- **Directions**
Whenever a line in the data holds the string "subst", copy that line.
|---|
Lemma stop_chains_detaches cs s c m lid l :
  c ∈ cs -> monitors s !! c = Some m -> lid ∈ tokenListeners m ->
  wallet s = Some (l_filterTo l) -> listeners s !! lid = Some l ->
  listeners (fold_left (fun a c => stop_chain c a) cs s) !! lid = None.
Proof.
  revert s. induction cs as [|c0 cs IH]; intros s Hc Hm Hin Hw Hl.
  { by apply elem_of_nil in Hc. }
  simpl. destruct (decide (c0 = c)) as [->|Hne].
  - apply stop_chains_stay_detached. by eapply stop_chain_detaches.
  - apply elem_of_cons in Hc as [->|Hc]; [done|].
    destruct (stop_chain_frame c0 s) as (_ & _ & Hw0 & _ & Hsh).
    destruct (listeners (stop_chain c0 s) !! lid) as [l'|] eqn:E.
    + pose proof (Hsh _ _ E) as E'. assert (l' = l) as -> by congruence.
      apply (IH (stop_chain c0 s)); try done.
      * by rewrite stop_chain_monitors, lookup_delete_ne.
      * by rewrite Hw0.
    + by apply stop_chains_stay_detached.
Qed.

Lemma logout_quiet s : quiet_step s (logout s).
Proof.
  unfold logout. eapply quiet_step_trans; [|apply stopMonitoring_quiet].
  split; [done|]. split; [done|]. split; [done|]. split; [same_pool|]. done.
Qed.

(** ** Starting *)

Lemma alter_insert_same {A} (f : A -> A) (m : gmap N A) k x :
  alter f k (<[k := x]> m) = <[k := f x]> m.
Proof.
  apply map_eq. intros j. destruct (decide (k = j)) as [->|Hne].
  - by rewrite lookup_alter_eq, !lookup_insert_eq.
  - by rewrite lookup_alter_ne, !lookup_insert_ne.
Qed.

(** What [start_chain] leaves behind for a chain it does start. *)
Lemma start_chain_started tokens siteAddr c s p s1 :
  monitors s !! c = None ->
  ensureProvider c s = (Ok p, s1) ->
  exists s3,
    pool_only s s3 /\ pool_grows s s3 /\
    start_chain tokens siteAddr c s =
    (Ok tt,
     set_monitors (<[c := mkMonitor [] (Some (nextTimer s))]> (monitors s))
       (set_nextTimer (S (nextTimer s))
          (set_timers ({[nextTimer s]} ∪ timers s)
             (set_pollers (<[nextTimer s := mkPoller c siteAddr None]> (pollers s)) s3)))).
Proof.
  intros Hc He. unfold start_chain. rewrite Hc, He.
  pose proof (ensureProvider_pool_only c s) as Hpo.
  pose proof (ensureProvider_grows c s) as Hpg.
  rewrite He in Hpo, Hpg. simpl in Hpo, Hpg.
  set (s2 := set_monitors (<[c := mkMonitor [] None]> (monitors s1)) s1).
  set (s3 := match tokens with
             | Some (tok :: toks) =>
                 fold_left (fun a tk => subscribeTokenTransfer c tk a) (tok :: toks) s2
             | _ => spawn (TDiscBlockNumber c) s2
             end).
  assert (H23 : pool_only s2 s3 /\ pool_grows s2 s3).
  { subst s3. destruct tokens as [[|tok toks]|].
    - split; [apply spawn_pool_only | apply spawn_grows].
    - apply subscribe_all_pool.
    - split; [apply spawn_pool_only | apply spawn_grows]. }
  destruct H23 as [Hpo3 Hpg3].
  exists (set_monitors (monitors s) s3). split; [|split].
  - destruct Hpo, Hpo3. constructor; simpl; try congruence.
    all: subst s2; simpl in *; congruence.
  - eapply pool_grows_trans; [exact Hpg|].
    eapply pool_grows_trans; [|eapply pool_grows_trans; [exact Hpg3|]]; same_pool.
  - f_equal. destruct Hpo, Hpo3. subst s2. simpl in *.
    rewrite po_monitors1. simpl. rewrite alter_insert_same. simpl.
    rewrite po_monitors0, po_nextTimer1, po_timers1, po_pollers1. simpl.
    rewrite po_nextTimer0, po_timers0, po_pollers0.
    destruct s3; reflexivity.
Qed.

Lemma start_chain_quiet tokens siteAddr c s :
  quiet_step s (start_chain tokens siteAddr c s).2.
Proof.
  destruct (monitors s !! c) as [m|] eqn:Hc.
  { unfold start_chain. rewrite Hc. apply quiet_step_refl. }
  destruct (ensureProvider c s) as [[p|msg] s1] eqn:He.
  2:{ unfold start_chain. rewrite Hc, He. simpl.
      pose proof (ensureProvider_pool_only c s) as H1.
      pose proof (ensureProvider_grows c s) as H2. rewrite He in H1, H2.
      by apply pool_only_quiet. }
  destruct (start_chain_started tokens siteAddr c s p s1 Hc He) as (s3 & Hpo & Hpg & ->).
  simpl. destruct Hpo.
  split; [done|]. split; [done|]. split; [done|]. split.
  { eapply pool_grows_trans; [exact Hpg | same_pool]. }
  split.
  - unfold InvL. simpl. by rewrite po_listeners0, po_nextListener0.
  - unfold InvT. simpl. intros HT t Ht.
    apply elem_of_union in Ht as [Ht|Ht].
    + apply elem_of_singleton in Ht as ->.
      exists c. eexists. split; [apply lookup_insert_eq | done].
    + destruct (HT t Ht) as (c' & m' & Hc' & Hm').
      exists c', m'. split; [|done]. rewrite lookup_insert_ne; [done|]. congruence.
Qed.

Lemma start_chains_quiet tokens siteAddr cs s :
  quiet_step s (start_chains tokens siteAddr cs s).2.
Proof.
  revert s. induction cs as [|c cs IH]; intros s; simpl; [apply quiet_step_refl|].
  pose proof (start_chain_quiet tokens siteAddr c s) as H.
  destruct (start_chain tokens siteAddr c s) as [[u|msg] s']; simpl in *; [|done].
  eapply quiet_step_trans; [exact H | apply IH].
Qed.

Lemma startMonitoring_quiet sel toks site s :
  quiet_step s (startMonitoring sel toks site s).2.
Proof.
  unfold startMonitoring. destruct (wallet s); [|apply quiet_step_refl].
  destruct sel; [apply quiet_step_refl|]. apply start_chains_quiet.
Qed.

Lemma start_chains_throw tokens siteAddr c rest s msg s' :
  start_chain tokens siteAddr c s = (Throw msg, s') ->
  start_chains tokens siteAddr (c :: rest) s = (Throw msg, s').
Proof. intros H. simpl. by rewrite H. Qed.

(** ** Steps of the event loop *)

Lemma set_polledBlock_quiet t v s : quiet_step s (set_polledBlock t v s).
Proof. split; [done|]. split; [done|]. split; [done|]. split; [same_pool|]. done. Qed.

Lemma poll_next_quiet t b latest s : quiet_step s (poll_next t b latest s).
Proof.
  unfold poll_next. destruct (_ <=? _)%Z; [apply spawn_quiet | apply set_polledBlock_quiet].
Qed.

Lemma record_quiet c i s : quiet_step s (recordActivity c i s).
Proof. apply sink_only_quiet, recordActivity_sink_only. Qed.

Lemma scan_txs_quiet c site txs s : quiet_step s (scan_txs c site txs s).
Proof. apply sink_only_quiet, scan_txs_sink_only. Qed.

Create HintDb quiet.

#[local] Hint Resolve quiet_step_refl spawn_quiet sub_logs_quiet attach_quiet
  subscribe_all_quiet record_quiet scan_txs_quiet set_polledBlock_quiet
  poll_next_quiet : quiet.

#[local] Hint Extern 4 (quiet_step _ _) => eapply quiet_step_trans; [|solve [eauto with quiet]]
  : quiet.

Lemma resume_quiet T r s s' : resume T r s = Some s' -> quiet_step s s'.
Proof.
  destruct T, r; simpl; intros H; simplify_eq; eauto with quiet;
    repeat match goal with
    | H : match ?x with _ => _ end = Some _ |- _ => destruct x eqn:?; simplify_eq
    end;
    eauto with quiet.
Qed.

Lemma set_wallet_quiet w s : quiet_step s (set_wallet w s).
Proof. split; [done|]. split; [done|]. split; [done|]. split; [same_pool|]. done. Qed.

Lemma set_tasks_quiet ts s : quiet_step s (set_tasks ts s).
Proof. split; [done|]. split; [done|]. split; [done|]. split; [same_pool|]. done. Qed.

(** Every step that is not a change of configuration leaves the registry
    alone and only adds to the provider pool. *)
Lemma step_quiet s e s' :
  step s e = Some s' -> (forall input, e <> EvApplyChains input) -> quiet_step s s'.
Proof.
  intros H Hne. destruct e; simpl in H; simplify_eq.
  - apply set_wallet_quiet.
  - apply updateBalance_quiet.
  - apply logout_quiet.
  - by destruct (Hne input).
  - apply startMonitoring_quiet.
  - apply stopMonitoring_quiet.
  - case_bool_decide; simplify_eq. apply spawn_quiet.
  - destruct (listeners s !! lid); simplify_eq. apply spawn_quiet.
  - destruct (tasks s !! i) as [T|]; simplify_eq.
    eapply quiet_step_trans; [apply set_tasks_quiet | by eapply resume_quiet].
Qed.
|---|
- **Expected output**
  { subst s3. destruct tokens as [[|tok toks]|].
    all: subst s2; simpl in *; congruence.
  - f_equal. destruct Hpo, Hpo3. subst s2. simpl in *.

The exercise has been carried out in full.